爭議的起源是零五年特區政府提出所謂政制改革方案,不設普選時間表,只主張特首選舉委員會加入區議員,而立法會則增加十個議席,功能組別及直接選舉各五,其他一切照舊。民主派當時群起反對,並發動上街遊行抗議。

編者當時持反對意見,認為只要政府取消區議會委任制度,民主派應與政府尋求共識,意即支持政改方案,以建立與曾蔭權政府的合作關係,並促成與中央的良性互動。

有這種想法當然不止於部分作者。奇怪的是,編者認同這種想法是基於幾點考慮:一.民主運動不能單靠街頭運動,何況有話事權的中央,港人是無法推翻的;二.政府沒有嚴重貪污舞弊,也沒有大量違反人權,難以開展群眾運動;三.應與建制內改革派又團結又鬥爭,不能單靠建制外的力量;四.市民處事務實,既支持普選,但也不願見到政制毫無寸進。換言之,民主運動既不會成事,亦沒有前途,民主派倒不如與政府從長計議,議定民主進程。

這種想法,比起幻想可以一夜之間發動數十萬人上街爭取民主,可謂更富想像力。想像之一,是沒有持續而廣泛的民意支持,民主派可被政府視為談判對手。其實要政府視為談判對手,民主派要做的,不是坐下來,而是以具體行動,顯示其龐大的民意基礎。想像之二,是建制內有改革派,而且願意與民主派又團結又鬥爭。

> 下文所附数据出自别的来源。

(* ===== verification/CatLock.v ===== *)
(** * Cats and mice with locks and condition variables (kern/asst1/catlock.c)

    Cats and mice share a kitchen with two dishes.  Each animal is a thread that
    runs [catlock] or [mouselock]; the two functions are the same with cats and
    mice exchanged, so they are one program over the [kind] of the animal.

    All shared variables but the counters of animals that are done are used
    under the lock [mutex].  A thread is where it is in its program ([pc]); the
    code between two operations on the lock is one step, taken by the thread
    that has the lock.  The lock and the condition variables are as synch.h
    describes them: [lock_acquire] waits until nobody has the lock, [cv_wait]
    releases it and sleeps, [cv_signal] wakes one sleeper and [cv_broadcast]
    all, and a thread that was woken acquires the lock again before it goes on.

    For any number of cats and mice and any scheduling the theorems show that
    cats and mice never eat together, that no two animals eat from the same
    dish, and that every execution ends with every animal having eaten.  The
    counters of animals that are done are incremented without the lock, and an
    increment can be lost. *)

From S2P Require Import Prelude.

Inductive turn := NOCATMOUSE | CATS | MICE.
Inductive kind := Cat | Mouse.

#[export] Instance turn_eq_dec : EqDecision turn.
Proof. solve_decision. Defined.
#[export] Instance kind_eq_dec : EqDecision kind.
Proof. solve_decision. Defined.

(** The variables [cats_wait_count], ..., or [mice_wait_count], ... *)
Record side := {
  wait_count : Z;
  in_this_turn : Z;
  eat_count : Z;
  done_count : Z;
}.

Record kitchen := {
  turn_type : turn;
  dish1_busy : Z;
  dish2_busy : Z;
  cats : side;
  mice : side;
}.

Definition mine (k : kind) (s : kitchen) : side := match k with Cat => cats s | Mouse => mice s end.
Definition other (k : kind) : kind := match k with Cat => Mouse | Mouse => Cat end.
Definition turn_of (k : kind) : turn := match k with Cat => CATS | Mouse => MICE end.

Definition set_mine (k : kind) (x : side) (s : kitchen) : kitchen :=
  {| turn_type := turn_type s; dish1_busy := dish1_busy s; dish2_busy := dish2_busy s;
     cats := match k with Cat => x | Mouse => cats s end;
     mice := match k with Cat => mice s | Mouse => x end |}.
Definition set_turn (t : turn) (s : kitchen) : kitchen :=
  {| turn_type := t; dish1_busy := dish1_busy s; dish2_busy := dish2_busy s; cats := cats s; mice := mice s |}.
Definition set_dishes (d1 d2 : Z) (s : kitchen) : kitchen :=
  {| turn_type := turn_type s; dish1_busy := d1; dish2_busy := d2; cats := cats s; mice := mice s |}.

Definition add_wait (n : Z) (x : side) : side :=
  {| wait_count := wait_count x + n; in_this_turn := in_this_turn x; eat_count := eat_count x;
     done_count := done_count x |}.
Definition set_in_turn (n : Z) (x : side) : side :=
  {| wait_count := wait_count x; in_this_turn := n; eat_count := eat_count x; done_count := done_count x |}.
Definition add_eat (n : Z) (x : side) : side :=
  {| wait_count := wait_count x; in_this_turn := in_this_turn x; eat_count := eat_count x + n;
     done_count := done_count x |}.
Definition set_done (n : Z) (x : side) : side :=
  {| wait_count := wait_count x; in_this_turn := in_this_turn x; eat_count := eat_count x; done_count := n |}.

(** ** The code *)

(** The new state, and the kind of animal whose sleepers are woken: the cats
    wait on [turn_cv], the mice on [done_cv]. *)
Definition change_turn (s : kitchen) : kitchen * option kind :=
  if negb (wait_count (mice s) =? 0) then
    (set_mine Mouse (set_in_turn 2 (mice s)) (set_turn MICE s), Some Mouse)
  else if negb (wait_count (cats s) =? 0) then
    (set_mine Cat (set_in_turn 2 (cats s)) (set_turn CATS s), Some Cat)
  else (set_turn NOCATMOUSE s, None).

(** After the first [lock_acquire], up to the loop. *)
Definition arrive (k : kind) (s : kitchen) : kitchen :=
  let s := set_mine k (add_wait 1 (mine k s)) s in
  if decide (turn_type s = NOCATMOUSE) then
    set_mine k (set_in_turn 2 (mine k s)) (set_turn (turn_of k) s)
  else s.

(** The condition of the loop. *)
Definition must_wait (k : kind) (s : kitchen) : bool :=
  negb (bool_decide (turn_type s = turn_of k)) || (in_this_turn (mine k s) =? 0).

(** From the loop to [lock_release]; the dish is [mydish]. *)
Definition enter (k : kind) (s : kitchen) : kitchen * Z :=
  let s := set_mine k (set_in_turn (in_this_turn (mine k s) - 1) (mine k s)) s in
  let s := set_mine k (add_eat 1 (mine k s)) s in
  if dish1_busy s =? 0 then (set_dishes 1 (dish2_busy s) s, 1)
  else (set_dishes (dish1_busy s) 1 s, 2).

(** From the second [lock_acquire] to the [cv_signal]; whether it is called. *)
Definition finish (k : kind) (mydish : Z) (s : kitchen) : kitchen * bool :=
  let s := if mydish =? 1 then set_dishes 0 (dish2_busy s) s else set_dishes (dish1_busy s) 0 s in
  let s := set_mine k (add_eat (-1) (mine k s)) s in
  let s := set_mine k (add_wait (-1) (mine k s)) s in
  if (wait_count (mine (other k) s) =? 0) && negb (wait_count (mine k s) =? 0) then
    (set_mine k (set_in_turn (in_this_turn (mine k s) + 1) (mine k s)) s, true)
  else (s, false).

(** [if (cats_eat_count == 0) change_turn();] *)
Definition next_turn (k : kind) (s : kitchen) : kitchen * option kind :=
  if eat_count (mine k s) =? 0 then change_turn s else (s, None).

(** ** Threads *)

Inductive pc :=
  | Start                (* before the first lock_acquire *)
  | Arriving             (* has the lock *)
  | Testing              (* at the head of the loop, has the lock *)
  | Asleep               (* in cv_wait *)
  | Woken                (* in cv_wait, acquiring the lock *)
  | Entering             (* after the loop, has the lock *)
  | Eating (dish : Z)    (* in clocksleep, then in lock_acquire *)
  | Finishing (dish : Z) (* has the lock *)
  | Leaving              (* has released the lock *)
  | Storing (v : Z)      (* in cats_done++, has read v *)
  | Done.

Definition animal : Type := kind * pc.

Record world := {
  shared : kitchen;
  mutex : option nat;
  animals : list animal;
}.

(** What [lock_acquire] leads to. *)
Definition after_acquire (p : pc) : option pc :=
  match p with
  | Start => Some Arriving
  | Woken => Some Testing
  | Eating d => Some (Finishing d)
  | _ => None
  end.

Definition asleep (k : kind) (a : animal) : bool :=
  bool_decide (a.1 = k) && match a.2 with Asleep => true | _ => false end.

Definition wake_all (k : kind) (l : list animal) : list animal :=
  (λ a, if asleep k a then (a.1, Woken) else a) <$> l.

(** [cv_signal] wakes one sleeper if there is one. *)
Inductive wake_one (k : kind) : list animal → list animal → Prop :=
  | wake_some l i : asleep k <$> (l !! i) = Some true → wake_one k l (<[i := (k, Woken)]> l)
  | wake_none l : Forall (λ a, asleep k a = false) l → wake_one k l l.

Inductive kitchen_step : world → world → Prop :=
  | kitchen_acquire s l i k p p' :
      l !! i = Some (k, p) → after_acquire p = Some p' →
      kitchen_step {| shared := s; mutex := None; animals := l |}
           {| shared := s; mutex := Some i; animals := <[i := (k, p')]> l |}
  | kitchen_arrive s m l i k :
      l !! i = Some (k, Arriving) →
      kitchen_step {| shared := s; mutex := m; animals := l |}
           {| shared := arrive k s; mutex := m; animals := <[i := (k, Testing)]> l |}
  | kitchen_wait s m l i k :
      l !! i = Some (k, Testing) → must_wait k s = true →
      kitchen_step {| shared := s; mutex := m; animals := l |}
           {| shared := s; mutex := None; animals := <[i := (k, Asleep)]> l |}
  | kitchen_pass s m l i k :
      l !! i = Some (k, Testing) → must_wait k s = false →
      kitchen_step {| shared := s; mutex := m; animals := l |}
           {| shared := s; mutex := m; animals := <[i := (k, Entering)]> l |}
  | kitchen_enter s m l i k s' d :
      l !! i = Some (k, Entering) → enter k s = (s', d) →
      kitchen_step {| shared := s; mutex := m; animals := l |}
           {| shared := s'; mutex := None; animals := <[i := (k, Eating d)]> l |}
  | kitchen_finish s m l i k d s' (sig : bool) s'' b l' :
      l !! i = Some (k, Finishing d) → finish k d s = (s', sig) → next_turn k s' = (s'', b) →
      (if sig then wake_one k l l' else l' = l) →
      kitchen_step {| shared := s; mutex := m; animals := l |}
           {| shared := s''; mutex := None;
              animals := <[i := (k, Leaving)]> (if b is Some k' then wake_all k' l' else l') |}
  | kitchen_load s m l i k :
      l !! i = Some (k, Leaving) →
      kitchen_step {| shared := s; mutex := m; animals := l |}
           {| shared := s; mutex := m; animals := <[i := (k, Storing (done_count (mine k s)))]> l |}
  | kitchen_store s m l i k v :
      l !! i = Some (k, Storing v) →
      kitchen_step {| shared := s; mutex := m; animals := l |}
           {| shared := set_mine k (set_done (v + 1) (mine k s)) s; mutex := m;
              animals := <[i := (k, Done)]> l |}.

(** [catmouselock]: the variables are set, one thread is started for each
    animal. *)
Definition no_side : side := {| wait_count := 0; in_this_turn := 0; eat_count := 0; done_count := 0 |}.
Definition init (ks : list kind) : world :=
  {| shared := {| turn_type := NOCATMOUSE; dish1_busy := 0; dish2_busy := 0; cats := no_side; mice := no_side |};
     mutex := None; animals := (λ k, (k, Start)) <$> ks |}.

(** Executions with their length. *)
Inductive kitchen_steps : nat → world → world → Prop :=
  | kitchen_steps_0 w : kitchen_steps 0 w w
  | kitchen_steps_S n w w' w'' : kitchen_steps n w w' → kitchen_step w' w'' → kitchen_steps (S n) w w''.

(** ** Counting *)

Definition b2z (b : bool) : Z := if b then 1 else 0.
Fixpoint count (P : animal → bool) (l : list animal) : Z :=
  match l with
  | [] => 0
  | a :: l' => b2z (P a) + count P l'
  end.

Lemma b2z_range b : 0 ≤ b2z b ≤ 1.
Proof. destruct b; simpl; lia. Qed.

Lemma count_nonneg P l : 0 ≤ count P l.
Proof. induction l as [|a l IH]; simpl; [done|]. pose proof (b2z_range (P a)). lia. Qed.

但誰是本港或大陸的改革派?編者應該先去問問民主派領袖,現時建制內有哪些改革派?是曾蔭權、劉兆佳、還是林瑞麟?在中央主控下的政制發展,不要說特區政府內,就算在策略委員會內,有哪些建制倚重的人物,會為民主說句公道話?

另一個更大的想像是,本港民主運動是要通過街頭運動去推翻中央政府才能成功。本港實行民主,落實普選,是“一國兩制”的莊嚴承諾,民主運動的目的,是要求中央兌現承諾,不是要推翻它。過去五十萬人上街遊行,就是表達港人求變的訴求。只要信息明確,行動有力,中央怎會不領會港人的意願?過去可以讓董建華鞠躬下台,怎能說未來不會感應本港的民主訴求,而落實普選?我們只關心民主運動能否壯大而持續,而不是什麼推翻中央政府。更何況,民主運動又豈止是上街走一趟、叫口號,而不包括觀念教育、知識啟蒙、意識深化、社區行動、選舉活動等等?編者在這方面又可否擴張一下想像力呢?

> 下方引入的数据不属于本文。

(** The exchange is a [GET] of the sign URL without request headers, with
    status [200]; its [Content-Length] is the length of the transformed
    document, in decimal, as it was before the payload was encoded. *)
Theorem signed_exchange_request (this : Signer) (req : Request) (fetchResp : Response)
    (params : SXGParams) (e : Exchange) :
  admitted this req fetchResp params ->
  exchangeOf (ServeHTTP this newResponseWriter req) = Some e ->
  RequestURI e = URL_String this (signURL params) /\
  RequestMethod e = "GET" /\
  RequestHeaders e = ∅ /\
  ResponseStatus e = 200%Z /\
  exists transformed metadata,
    transformer_Process this (transformerRequest this (consumed fetchResp) params)
      = Ok (transformed, metadata) /\
    ResponseHeaders e !! "Content-Length" =
      Some [Itoa (Z.of_nat (String.length transformed))].
Proof.
  intros Hadm He.
  destruct (signed_inner_headers _ _ _ _ _ Hadm He)
    as (t & md & l & d & Ht & _ & Hh & _ & Hu & Hm & Hr & Hs).
  destruct (mutateFetchedHeader_lookup this (RespHeader fetchResp) l t)
    as (_ & _ & Hlen & _).
  split; [exact Hu|]. split; [exact Hm|]. split; [exact Hr|]. split; [exact Hs|].
  exists t, md. split; [exact Ht|].
  now rewrite Hh, !Header_Add_ne by (vm_compute; discriminate).
Qed.

Lemma signed_exchange_request_witness :
  RequestURI linkExchange = "https://example.com/doc.html" /\
  RequestMethod linkExchange = "GET" /\
  RequestHeaders linkExchange = ∅ /\
  ResponseStatus linkExchange = 200%Z /\
  ResponseHeaders linkExchange !! "Content-Length" = Some ["48"].
Proof.
  destruct (signed_exchange_request _ _ _ _ _ linkUpstream_admitted linkExchange_written)
    as (H1 & H2 & H3 & H4 & t & md & Ht & H5).
  split; [exact H1|]. split; [exact H2|]. split; [exact H3|]. split; [exact H4|].
  rewrite H5. injection Ht as <- _. vm_compute. reflexivity.
Defined.

(** A header of the upstream response that is neither stateful nor written
    by the signer is signed as it was fetched. *)
Theorem signed_exchange_keeps_other_headers (this : Signer) (req : Request)
    (fetchResp : Response) (params : SXGParams) (e : Exchange) (k : string) :
  admitted this req fetchResp params ->
  exchangeOf (ServeHTTP this newResponseWriter req) = Some e ->
  ~ In k (map CanonicalHeaderKey statefulResponseHeaders) ->
  ~ In k writtenInnerHeaders ->
  ResponseHeaders e !! k = RespHeader fetchResp !! k.
Proof.
  intros Hadm He Hs Hw.
  destruct (signed_inner_headers _ _ _ _ _ Hadm He) as (t & md & l & d & _ & _ & -> & _).
  destruct (mutateFetchedHeader_lookup this (RespHeader fetchResp) l t)
    as (_ & _ & _ & _ & Hother).
  cbn [writtenInnerHeaders In] in Hw.
  rewrite !Header_Add_ne.
  - now apply Hother.
  - change (CanonicalHeaderKey "Content-Encoding") with "Content-Encoding". intros ->. tauto.
  - change (CanonicalHeaderKey "Digest") with "Digest". intros ->. tauto.
Qed.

最後,本港儘管沒有大規模的貪污舞弊,但行政長官的選舉方法,正代表權力向商界傾斜,是制度化的政治舞弊,而具體的禍患,除了製造政治特權,有失公義,在商界利益主導下,更造成環境惡化、貧富懸殊、社會歧視、文化空洞、本港核心價值流失。支持民主的朋友又怎能對不民主體制衍出的千瘡百孔視而不見?

編者或會堅持自己的想法是有理論根據的,意思是民主運動需要與建制互動,需要多元策略互相配合,是有外國研究文獻支持的。但假如連基本事實也搞不清楚,既找不到可以互動合作的對手,中央又不斷將民主派邊緣化,自己卻首先放棄了民主運動的價值追求和群眾基礎,自我陶醉在疑幻疑真的政治合作和協商之中,這樣就算我們如何把哈佛大學教授Samuel Huntington和史丹福大學教授Larry Diamond的著作讀得滾瓜爛熟,對現實也於事無補,因為問題不在於不懂得這些文獻,而在於我們對政治的認識、對民主的決心。